Problems with classes and __add__ and __mul__...
Thomas Wouters
thomas at xs4all.net
Thu Jun 15 19:16:43 EDT 2000
On Thu, Jun 15, 2000 at 10:52:31PM +0000, abg at saturnsys.com wrote:
> I would like to do this...
> def __add__(self, other_instance):
> return self.list + other_instance.list
> Which returns a list. I would like to return an object of my class type, but
> it's not right obvious to me as to how to do that.
Well, the result of 'x + y' is exactly what you return in x's __add__
method, or if x doesn't have one, what y's __radd__ returns. So, if you want
'x + y' to return an instance, make __add__ return an instance:
class spam:
def __init__(self, l=None):
self.list = l or []
def __add__(self, other_instance):
return spam(self.list + other_instance.list)
If you're worried about 'spam' not being accessible to '__add__', because
you are defining the class outside of the global namespace, you can do this
as well:
def __add__(self, other_instance):
return self.__class__(self.list + other_instance.list)

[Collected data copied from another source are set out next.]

(* ===== verification/TurnClientTheorems.v ===== *)
(** * What the TURN client guarantees

    No call gets stuck, what is in flight is accounted for, data that waits for a permission
    is sent in order and nothing of it is lost, and an Allocate that nobody answers ends. *)

From stdpp Require Import sorting.
From S2P Require Import Prelude.
From S2P Require Import StateMonad.
From S2P Require Import Bytes.
From S2P Require Import Crypto.
From S2P Require Import Addr.
From S2P Require Import StunMessage.
From S2P Require Import StunAttributes.
From S2P Require Import ChannelData.
From S2P Require Import TurnTypes.
From S2P Require Import TurnClient.
From S2P Require Import TurnClientInv.
From S2P Require Import TurnClientSafe.
From S2P Require Import TurnClientSteps.
Open Scope Z_scope.

Definition rng_ok (csprng : nat -> nat -> option bytes) : Prop :=
  forall k n b, csprng k n = Some b -> length b = n /\ bytes_ok b.

(** ** A sample client *)

Definition sampleBytes (k n : nat) : bytes :=
  take n (replicate 11 7 ++ [Z.of_nat k mod 256] ++ replicate n 7).
Definition sampleRng (k n : nat) : option bytes := Some (sampleBytes k n).
Definition sampleCfg : TurnConfig :=
  mkTurnConfig "turn.example" 3478 "alice" "secret" TurnUDP "" 600 false.
Definition sampleSink : TurnSink :=
  mkTurnSink (Some (fun _ d => Z.of_nat (length d))) true true true true true true.
Definition sampleClient : Client := newClient sampleCfg sampleSink.
Definition samplePeer : AddrRecord := mkAddrRecord (SockIn 6000 [203; 0; 113; 9]) 16 SOCK_DGRAM.

Lemma sampleRng_ok : rng_ok sampleRng.
Proof.
  intros k n b [= <-]. unfold sampleBytes. split.
  - rewrite length_take, !length_app, !length_replicate. cbn [length]. lia.
  - apply Forall_take. repeat apply Forall_app_2; [by apply Forall_replicate| |by apply Forall_replicate].
    apply Forall_singleton. unfold fits. pose proof (Z.mod_pos_bound (Z.of_nat k) 256). lia.
Qed.

(** The state a run of events, each at its time, ends in. *)
Fixpoint runEvents (l : list (Z * Event)) (s : Client) : option Client :=
  match l with
  | [] => Some s
  | (t, e) :: l => r ← step sampleRng e (setClock t s); runEvents l r.2
  end.

Lemma runEvents_reach l s s' :
  reach sampleRng sampleCfg sampleSink s -> Forall (fun p => allowed p.2) l -> runEvents l s = Some s' ->
  reach sampleRng sampleCfg sampleSink s'.
Proof.
  intros Hs Hl. revert s Hs. induction Hl as [|[t e] l He Hl IH]; intros s Hs; simpl; [by intros [= <-]|].
  destruct (step sampleRng e (setClock t s)) as [[[] s1]|] eqn:E; [|done]. cbn. apply IH.
  by eapply reach_step.
Qed.

(** An Allocate and a permission in flight. *)
Definition sampleBusy : Client :=
  Eval vm_compute in default sampleClient (runEvents [(0, EAllocate); (10, EPermission samplePeer)] sampleClient).

Lemma sampleBusy_reach : reach sampleRng sampleCfg sampleSink sampleBusy.
Proof.
  apply (runEvents_reach [(0, EAllocate); (10, EPermission samplePeer)] sampleClient);
    [constructor|repeat constructor; by eexists|by vm_compute].
Qed.

(** ** Every reachable state *)

(** C14: the TURN client never gets stuck.  Whatever the server or an attacker sends, whatever the
    transport answers and in whatever order the agent calls, every call of a client in a
    state it can reach runs to its end: it reads inside the packets it was given, and the
    references to bindings it holds across other calls still refer to a binding when they are
    used.  The caller has to name peers of a known address family. *)
Theorem client_never_stuck csprng cfg sink s t e :
  rng_ok csprng -> cfg_ok cfg -> reach csprng cfg sink s -> allowed e ->
  exists s', step csprng e (setClock t s) = Some (tt, s') /\ reach csprng cfg sink s'.
Proof.
  intros Hrng Hc Hr Ha.
  destruct (wp_client_step csprng Hrng e (setClock t s)) as ([] & s' & E & _); [|done|].
  - by eapply cinv_clock, client_reach_inv.
  - exists s'. split; [done|]. by eapply reach_step.
Qed.

Lemma client_never_stuck_witness :
  exists s', step sampleRng (ESendData samplePeer [1; 2]) (setClock 50 sampleBusy) = Some (tt, s') /\
    reach sampleRng sampleCfg sampleSink s'.
Proof.
  apply (client_never_stuck sampleRng sampleCfg sampleSink sampleBusy 50 (ESendData samplePeer [1; 2]));
    [exact sampleRng_ok | reflexivity | exact sampleBusy_reach | split; [by eexists | reflexivity]].
Defined.

(** C15: the books of the client.  No two bindings are for the same peer; no binding buffers more
    than 512 packets; a channel that is ready has a number of the channel range.  A
    transaction is sent at most eight times.  At most one Allocate is in flight, and then the
    client is allocating; at most one CreatePermission and one ChannelBind for a peer, and
    the binding of the peer says so; while the allocation stands, at most one Refresh.  Once
    the failure has been reported the client stays failed. *)
Theorem client_books_consistent csprng cfg sink s :
  rng_ok csprng -> cfg_ok cfg -> reach csprng cfg sink s ->
  (forall i j b c, bindings_ s !! i = Some b -> bindings_ s !! j = Some c ->
     addrRecordEq (b_peer b) (b_peer c) = true -> i = j) /\
  (forall i b, bindings_ s !! i = Some b -> (length (pendingData b) <= 512)%nat /\
     (channelReady b = true -> channelValid (channel b) = true)) /\
  (forall k tx, pending_ s !! k = Some tx -> 0 <= retries tx <= 7 /\
     match kind tx with
     | KAllocate => state_ s = Allocating
     | KCreatePermission => waits permissionTidFresh (bindings_ s) (tx_peer tx)
     | KChannelBind => waits channelTidFresh (bindings_ s) (tx_peer tx)
     | _ => True
     end) /\
  (forall k1 k2 a b, pending_ s !! k1 = Some a -> pending_ s !! k2 = Some b -> kind a = kind b ->
     kind a = KAllocate \/ kind a = KRefresh /\ state_ s = Allocated \/
     (kind a = KCreatePermission \/ kind a = KChannelBind) /\ addrRecordEq (tx_peer a) (tx_peer b) = true ->
     k1 = k2) /\
  (failedEmitted_ s = true -> state_ s = AllocFailed).
Proof.
  intros Hrng Hc Hr. destruct (client_reach_inv _ _ _ Hrng s Hc Hr) as [_ _ [C1 C2 C3 [P1 P2 P3] C5]].
  split; [done|]. split.
  { intros i b Hb. destruct (Forall_lookup_1 _ _ _ _ C1 Hb) as [_ B2 B3 B4 _]. split; [done|]. intros Hready.
    destruct B2 as [B2|]; [|done]. destruct (B3 (or_introl Hready) B2). }
  split; [|split; [|done]].
  - intros k tx Hk. split; [exact (P1 k tx Hk)|]. specialize (P2 k tx Hk). unfold flagged in P2.
    destruct (kind tx); try done. apply P2.
  - intros k1 k2 a b A B EK Hs. apply (P3 k1 k2 a b A B). split; [done|].
    destruct Hs as [->|[[-> Hs]|[[->| ->] Hs]]]; done.
Qed.
(** An Allocate without credentials, from a client with no allocation, is challenged. *)
Lemma server_challenges sv src k proto :
  allocations_ (tabs sv) !! allocKey E SOCK_DGRAM src = None ->
  tid_ok k -> is_byte proto -> shortStr (realm_ E) -> shortStr (nonce_ sv) ->
  handleUdpPacket E (wire (allocReq k proto) None None TurnClient.software) src sv
  = Some (tt, add_outs [OUdp src (wire (challenge E (nonce_ sv) (allocReq k proto)) None None TurnCore.software)] sv).
Proof.
  intros Hno Hk Hp Hr Hn. rewrite udp_received, Hno, dispatch_allocate by (try done; by apply allocReq_short).
  rewrite (withAuth_denied _ _ _ _ _ sv StunErrorUnauthenticated EmptyString) by (try done; by apply authenticate_plain).
  unfold sendAuthErrorResponse. run.
  apply (reply_short (challenge E (nonce_ sv) (allocReq k proto)) None None). by apply challenge_short.
Qed.
(** The integrity attribute is there. *)
Lemma received_integrity m p creds sw :
  cls m <> Indication -> is_Some (find (received m (Some p) creds sw) AttrType.MessageIntegrity).
Proof.
  intros Hc. unfold find, received, wireAttrs, encAttrsMi. cbn [attributes].
  rewrite (decide_False (P := cls m = Indication)) by done. rewrite <- app_assoc.
  generalize (encAttrs m (Some p) creds sw) at 1. intros l. induction l as [|a l IH]; [by eexists|].
  cbn [app find_attr]. destruct (_ =? _); [by eexists|done].
Qed.
(** The server answers a Binding request, authenticated or not, whatever its state. *)
Lemma server_answers E sv src tid :
  tid_ok tid -> dgram_addr src ->
  handleUdpPacket E (raw (requestOf tid)) src sv = Some (tt, add_outs [OUdp src (answerBytes tid src)] sv).
Proof.
  intros Ht Hs. change (raw (requestOf tid)) with
    (wire (mkMessage Method.Binding StunMessage.Request tid [] []) None None (Some (bytes_of_string "stice"))).
  rewrite udp_received by by apply request_short. unfold dispatchStun. cbn [received cls method].
  rewrite bool_decide_true by done. cbn [negb andb]. unfold handleBinding. cbn [transactionID].
  rewrite withXor_spec by done. apply (reply_short E (bindingAnswer tid src) None None). by apply answer_short.
Qed.

Lemma answer_size tid src :
  tid_ok tid -> dgram_addr src -> (length (answerBytes tid src) <= 1500)%nat.
Proof.
  intros Ht Hs. pose proof (answer_short tid src Ht Hs) as Hm.
  pose proof (short_enc_ok _ None None _ Hm) as Hok. pose proof (encode_frame_ok _ _ _ _ Hok) as Hf.
  unfold answerBytes, wire. rewrite (frame_length _ _ _ Hf).
  unfold wireAttrs, encAttrsMi, encAttrs, credAttrs. cbn [bindingAnswer cls attributes app].
  set (fp := fpAttr _ _ _). rewrite <- (app_nil_l [fp]), app_comm_cons, !tlvs_app, !length_app, tlvs_cons, length_app.
  assert (Hfp : length (tlvs [fp]) = 8%nat) by (by rewrite tlvs_one, tlv_length_ok by apply fpAttr_ok).
  destruct (encodeXorAddr_ok src tid) as [H1 H2]; [apply Hs|done|].
  assert (Ha : attr_ok (mkAttr AttrType.XorMappedAddress (encodeXorAddr src tid)))
    by (split; [done|]; split; [cbn; lia|done]).
  rewrite Hfp, (tlv_length_ok _ Ha). cbn [value].
  destruct (paddedLen_bounds (length (encodeXorAddr src tid))) as [Hp _]; [lia|].
  change (length (tlvs (softAttrs TurnCore.software))) with 12%nat. change (length (tlvs [])) with 0%nat. lia.
Qed.

Lemma answer_read tid src peer rest :
  tid_ok tid -> dgram_addr src ->
  readResponse (requestOf tid) (Datagram (answerBytes tid src) peer :: rest) = Some (Return (Some (mkBinding src tid))).
Proof.
  intros Ht Hs. pose proof (answer_short tid src Ht Hs) as Hm. unfold readResponse. cbn [recvfrom fst].
  rewrite take_ge by by apply answer_size.
  destruct (received_decoded (bindingAnswer tid src) None None TurnCore.software Hm) as (_ & D2 & D3 & D4).
  unfold answerBytes, wire. set (d := frame _ _ _) in *.
  destruct (Nat.eqb_spec (length d) 0) as [El%nil_length_inv|_]; [done|].
  rewrite D2. cbn [mbind option_bind negb]. rewrite D3. cbn [mbind option_bind negb].
  cbn [received method cls transactionID bindingAnswer requestOf]. rewrite Z.eqb_refl, !bool_decide_true by done. cbn [negb].
  rewrite (readXor_spec _ tid _ src Ht Hs); [done|]. by apply find_on_wire.
Qed.

(** A turn that ends neither the call nor the client's patience. *)
Definition passes (net : Network) (timeout : Z) (tid : bytes) (j : nat) : Prop :=
  sendtoOk net j = true /\ elapsed net j < timeout /\
  forall w, match poll net j w with
            | PollFailed => False
            | PollReady q => readResponse (requestOf tid) q = Some Again \/ readResponse (requestOf tid) q = Some Expired
            | _ => True
            end.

A bit more clutter, but possibly more obvious.
> Or, would it be better to do this? (spam is the class here...)
[ Other options here]
> Thanks for any help that you can give me. It would be great if you emailed
> your responses to a_gurno at yahoo.com as I don't always get to check this group
> as often as I would like. Adam
The best thing to do would probably be to subclass the standard UserList :-)
This already emulates all list-like operations, like +/*, .append(),
.extend(), etcetera. You can simply subclass it to add your own
functionality. See the 'UserList' module.